December 15, 2014
I teach how to peer-review in graduate class because I think it is a core skill for any professional. I first demystify peer-reviewing and academic journals, and answer questions that all students have about these topics that they have heard about but rarely learn about using this:
I describe my personal experience as a manuscript submitter, reviewer and associate editor. And then I outline the structure and types of questions to ask during a peer review (both listed below), and challenge them with three, increasingly difficult steps to learn how to peer review:
- first, peer review already published papers (which is surprisingly hard since it is already well edited but this is useful as practice and since it is impersonal).

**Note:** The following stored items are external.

(* ===== verification/BflatnThm.v ===== *)
(** * A page stores the values of its row type

    Values of the row type that are written to a page read back as they were,
    until they are deleted.  The granules that a row takes are those that
    [required_var_len_granules_for_row] counts, and with space for them a write
    succeeds. *)

From Stdlib Require Import ZArith Lia Sorting.Sorted.
From stdpp Require Import gmap gmultiset.
From S2P Require Import Prelude Buffer Sats Bsatn Mem Indexes BitSet VarLen BlobStore Page PageInv PageRows PageRead PageThm Layout RowTypeVisitor BflatnTo BflatnFrom BflatnWriter BflatnRepr BflatnWrite.
Local Open Scope Z_scope.

(** ** Typed values *)

Lemma layout_elements_types {E} (f : AlgebraicType → result E AlgebraicTypeLayout) es :
  ∀ cur mca fx els c m b, layout_elements f es cur mca fx = Ok (els, c, m, b) →
  Forall2 (λ e el, f (el_type e) = Ok (pel_ty el)) es els.
Proof.
  induction es as [|e es IH]; intros cur mca fx els c m b; simpl.
  - intros [= <- _ _ _]. constructor.
  - destruct (f (el_type e)) as [lt| | |] eqn:Hf; try done. cbn [rbind].
    destruct (layout_elements f es _ _ _) as [[[[els' c'] m'] b']| | |] eqn:Hl; try done.
    intros [= <- _ _ _]. constructor; [done|]. by eapply IH.
Qed.

Lemma layout_variants_types {E} (f : AlgebraicType → result E AlgebraicTypeLayout) vs :
  ∀ mcs mca fx vars c m b, layout_variants f vs mcs mca fx = Ok (vars, c, m, b) →
  Forall2 (λ v vl, f (var_type v) = Ok (vl_ty vl)) vs vars.
Proof.
  induction vs as [|v vs IH]; intros mcs mca fx vars c m b; simpl.
  - intros [= <- _ _ _]. constructor.
  - destruct (f (var_type v)) as [lt| | |] eqn:Hf; try done. cbn [rbind].
    destruct (layout_variants f vs _ _ _) as [[[[vars' c'] m'] b']| | |] eqn:Hl; try done.
    intros [= <- _ _ _]. constructor; [done|]. by eapply IH.
Qed.

(** The values of a type are those of its layout. *)
Definition typed_has_type (ty : AlgebraicType) : Prop :=
  ∀ lt v, layout_of (E:=unit) ty = Ok lt → contains_refs ty = false → typed [] ty v → ∃ objs, has_type lt v objs.

Lemma typed_has_types es els vals :
  Forall (λ e, typed_has_type (el_type e)) es →
  Forall2 (λ e el, layout_of (E:=unit) (el_type e) = Ok (pel_ty el)) es els →
  existsb (λ e, contains_refs (el_type e)) es = false → all_list2 (λ v e, typed [] (el_type e) v) es vals →
  ∃ objs, has_types els vals objs.
Proof.
  intros Hall H2. revert vals. induction H2 as [|e el es els He _ IH]; intros [|v vals] Hr Ht; try done.
  - exists []. constructor.
  - apply Forall_cons in Hall as [H1 Hall]. simpl in Hr. apply orb_false_iff in Hr as [Hr1 Hr2].
    destruct Ht as [Ht1 Ht2]. destruct (H1 _ _ He Hr1 Ht1) as [objs1 O1].
    destruct (IH Hall vals Hr2 Ht2) as [objs2 O2]. eexists. by constructor.
Qed.

Lemma typed_layout ty : typed_has_type ty.
Proof.
  induction ty as [r|vs IH|es IH|t _| | |k|k] using AlgebraicType_nested_ind; intros lt v Hlt Hr Ht; try done;
    cbn [layout_of] in Hlt; try (injection Hlt as <-).
  all: destruct v as [|[tag v]|[vals]|a|b|k' z|k' z|b|]; cbn [typed] in Ht; destruct Ht as (ty' & Hres & Ht);
    inversion Hres; subst; try done.
  - unfold sum_type_layout in Hlt.
    destruct (layout_variants layout_of vs 0 0 true) as [[[[vars c] m] b]| | |] eqn:Hl; try done. cbn [rbind] in Hlt.
    apply layout_variants_types in Hl. destruct (add_u _ _ _) as [sz| | |]; try done. injection Hlt as <-.
    destruct Ht as (Htag & var & Hvar & Ht).
    destruct (Forall2_lookup_l _ _ _ _ _ Hl Hvar) as (vl & Hvl & Hf). simpl in Hr. apply existsb_false_Forall in Hr.
    rewrite Forall_forall in IH, Hr. apply list_elem_of_lookup_2 in Hvar.
    destruct (IH _ Hvar _ _ Hf (Hr _ Hvar) Ht) as [objs Ho]. exists objs. by econstructor.
  - unfold product_type_layout in Hlt.
    destruct (layout_elements layout_of es 0 1 true) as [[[[els c] m] b]| | |] eqn:Hl; try done. cbn [rbind] in Hlt.
    apply layout_elements_types in Hl. injection Hlt as <-.
    destruct (typed_has_types es els vals IH Hl Hr Ht) as [objs Ho]. exists objs. by constructor.
  - destruct (ev_value (VArray a) [] (TArray t)) as (bs & Hbs & _); [by exists (TArray t)|].
    exists [bs]. constructor. constructor; [by exists (TArray t)|done|done].
  - eexists. constructor. by constructor.
  - eexists. eapply ht_prim. constructor.
  - destruct Ht as [-> Ht]. eexists. eapply ht_prim. by constructor.
  - destruct Ht as [-> Ht]. eexists. eapply ht_prim. by constructor.
Qed.

(** The elements of a product, as [traverse_product] goes over them. *)
Definition traverse_elements {E} :=
  fix go (elements : list AlgebraicValue) (count : Z) : result E Z :=
  match elements with
  | [] => Ok count
  | elt :: elements => rbind (traverse_av elt count) (λ count, go elements count)
  end.

Lemma traverse_ok {E} :
  (∀ ty v objs, has_type ty v objs → ∀ count, traverse_av (E:=E) v count = Ok (count + total_granules objs)) ∧
  (∀ els vals objs, has_types els vals objs → ∀ count,
    traverse_elements (E:=E) vals count = Ok (count + total_granules objs)).
Proof.
  apply has_type_ind'.
  - intros p v b Hv count. change (total_granules []) with 0. rewrite Z.add_0_r. by destruct Hv.
  - intros t v ob Hv count. change (total_granules [ob]) with (obj_granules ob + 0). rewrite Z.add_0_r.
    destruct Hv as [b|t a b Ht Hr Hb]; cbn [traverse_av]; [done|]. by rewrite (bsatn_len_ok _ _ Hb).
  - intros l els vals objs _ IH count. apply IH.
  - intros l vars po tag var v objs _ _ _ IH count. apply IH.
  - intros count. change (total_granules []) with 0. by rewrite Z.add_0_r.
  - intros e els v vals objs1 objs2 _ IH1 _ IH2 count. cbn [traverse_elements]. rewrite IH1. cbn [rbind].
    rewrite total_granules_app, Z.add_assoc. apply IH2.
Qed.

(** The var-len objects of a value. *)
Fixpoint value_objects (val : AlgebraicValue) : list (list byte) :=
  match val with
  | VProduct val => product_objects val
  | VSum (MkSumValue _ value) => value_objects value
  | VArray _ => [default [] (bsatn val)]
  | VString val => [val]
  | _ => []
  end
with product_objects (val : ProductValue) : list (list byte) :=
  match val with
  | MkProductValue elements =>
      (fix go elements := match elements with [] => [] | elt :: elements => value_objects elt ++ go elements end) elements
  end.

Lemma has_type_objects :
  (∀ ty v objs, has_type ty v objs → objs = value_objects v) ∧
  (∀ els vals objs, has_types els vals objs → objs = product_objects (MkProductValue vals)).
Proof.
  apply has_type_ind'.
  - intros p v b Hv. by destruct Hv.
  - intros t v ob Hv. destruct Hv as [|t a b Ht Hr Hb]; [done|]. cbn [value_objects]. by rewrite Hb.
  - done.
  - done.
  - done.
  - intros e els v vals objs1 objs2 _ -> _ ->. done.
Qed.

Lemma repr_objects row :
  (∀ base ty v offs objs, repr row base ty v offs objs → objs = value_objects v) ∧
  (∀ base els vals offs objs, reprs row base els vals offs objs → objs = product_objects (MkProductValue vals)).
Proof.
  apply repr_reprs_ind; try done.
  - intros base p v b Hv _. by destruct Hv.
  - intros base t v ob Hv. destruct Hv as [|t a b Ht Hr Hb]; [done|]. cbn [value_objects]. by rewrite Hb.
  - intros base e els v vals offs1 objs1 offs2 objs2 _ -> _ ->. done.
Qed.

(** The objects of the values of a map. *)
Definition map_objects {K} `{Countable K} (A : gmap K ProductValue) : list (list byte) :=
  map_to_list A ≫= λ x, product_objects x.2.

(** ** Large objects *)

Section large_objects.
Context {B V : Type} {BsI : BlobStore B} {HashI : Blake3} {LawI : BlobStoreLaws B} {VisI : VarLenMembers V}.
Context (rs : Z) (Hrs : row_size_ok rs) (fl : list Z) (P : gset Z) (vl : list Z).

Lemma write_large_blobs_app l1 l2 s s1 s2 n1 n2 :
  write_large_blobs (B:=B) l1 s = (Ok n1, s1) → write_large_blobs l2 s1 = (Ok n2, s2) →
  write_large_blobs (l1 ++ l2) s = (Ok (n1 + n2), s2).
Proof using.
  revert s n1. induction l1 as [|[r ob] l1 IH]; intros s n1 H1 H2; simpl in *.
  - injection H1 as <- <-. by rewrite H2.
  - apply sbind_Ok_inv in H1 as (n & s' & E1 & H1). apply sbind_Ok_inv in H1 as (ns & s'' & E2 & H1).
    injection H1 as <- <-. rewrite (sbind_Ok _ _ _ _ _ E1), (sbind_Ok _ _ _ _ _ (IH _ _ E2 H2)).
    unfold sret. by rewrite Z.add_assoc.
Qed.

(** The object of one reference. *)
Lemma settle_ok p bs c u ob r m :
  pobj_at (pg_row_data p) c ob r → page_ok rs p fl P vl (c ++ u) → holds bs m → collision_free (m ⊎ large [ob]) →
  ∃ p' bs', write_large_blobs (if 992 <? len ob then [(r, ob)] else []) (p, bs) = (Ok (large_bytes [ob]), (p', bs')) ∧
    page_ok rs p' fl P vl (c ++ u) ∧ obj_at (pg_row_data p') c ob r ∧
    keeps p p' u ∧ avail p' = avail p ∧ holds bs' (m ⊎ large [ob]).
Proof using Hrs.
  unfold pobj_at, obj_at, large, large_bytes. rewrite !filter_cons. intros Hob H Hm Hc.
  destruct (Z.ltb_spec 992 (len ob)) as [Hl|Hl].
  - rewrite decide_True in Hc |- * by done. rewrite filter_nil in *. cbn [list_to_set_disj foldr map] in *.
    destruct Hob as (g & -> & ->). rewrite gmultiset_disj_union_right_id in *.
    destruct (write_hash_ok rs Hrs p bs fl P vl g u m ob H Hl Hm) as (p' & bs' & Hw & H' & Ho & Hk & Hv & Hm').
    { intros b Hb. apply Hc; multiset_solver. }
    unfold obj_at in Ho. rewrite (proj2 (Z.ltb_lt _ _)) in Ho by done.
    exists p', bs'. split_and!; try done. cbn [write_large_blobs].
    by rewrite (sbind_Ok _ _ _ _ _ Hw).
  - rewrite decide_False in Hc |- * by lia. rewrite filter_nil in *. cbn [list_to_set_disj foldr map] in *.
    rewrite gmultiset_disj_union_right_id in *. exists p, bs. by destruct Hob; split_and!.
Qed.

- Second, peer review an open access manuscript that is currently in review (i.e. HESSD or other open access journal). These can be actually submitted to the journal or not.
- Third, they peer-review eachother`s term papers before final submission of paper to me as part of the grade.
At each step myself or a TA gives them feedback and evaluates their peer reviews.
Good structure for a peer-review
- Short summary (1-2 sentences) and general assessment of novelty/contribution. Give the author(s) a few compliments here….everyone likes to eat the good-bad-good sandwich rather than just the bad sandwich.
- Discuss major concerns or suggestions for authors. Aim for positive criticism here.
- Recommend course of action: reject, accept with major revisions or accept with minor revisions.
- Document minor concerns with explicit page and line numbers.
Good questions to ponder:
Contributions and Audience:
What are the important contributions of this paper?
Does the paper make a significant, new contribution to this research area?
Who is the intended audience?
Are the methods fully described?
Is the mathematical/theoretical development (if any) complete and accurate?
Is the approach, experimental design, review or statistical analysis appropriate?
Organization and Style:
Is the paper a description of an experiment or concept or a synthesis of previous work?
Is the paper well written and organized?
What is the hypothesis, objectives or goals put forth?Are all the tables and figures necessary?
Can the paper be shortened?
Are the interpretations of data and results justified?
What are the major conclusions? Are they significant? Are they interesting? What remains answered?
Did you gain something from the paper (be specific)?
How does the paper relate to other topics discussed in class?Are such questions and/or methods relevant to your own research?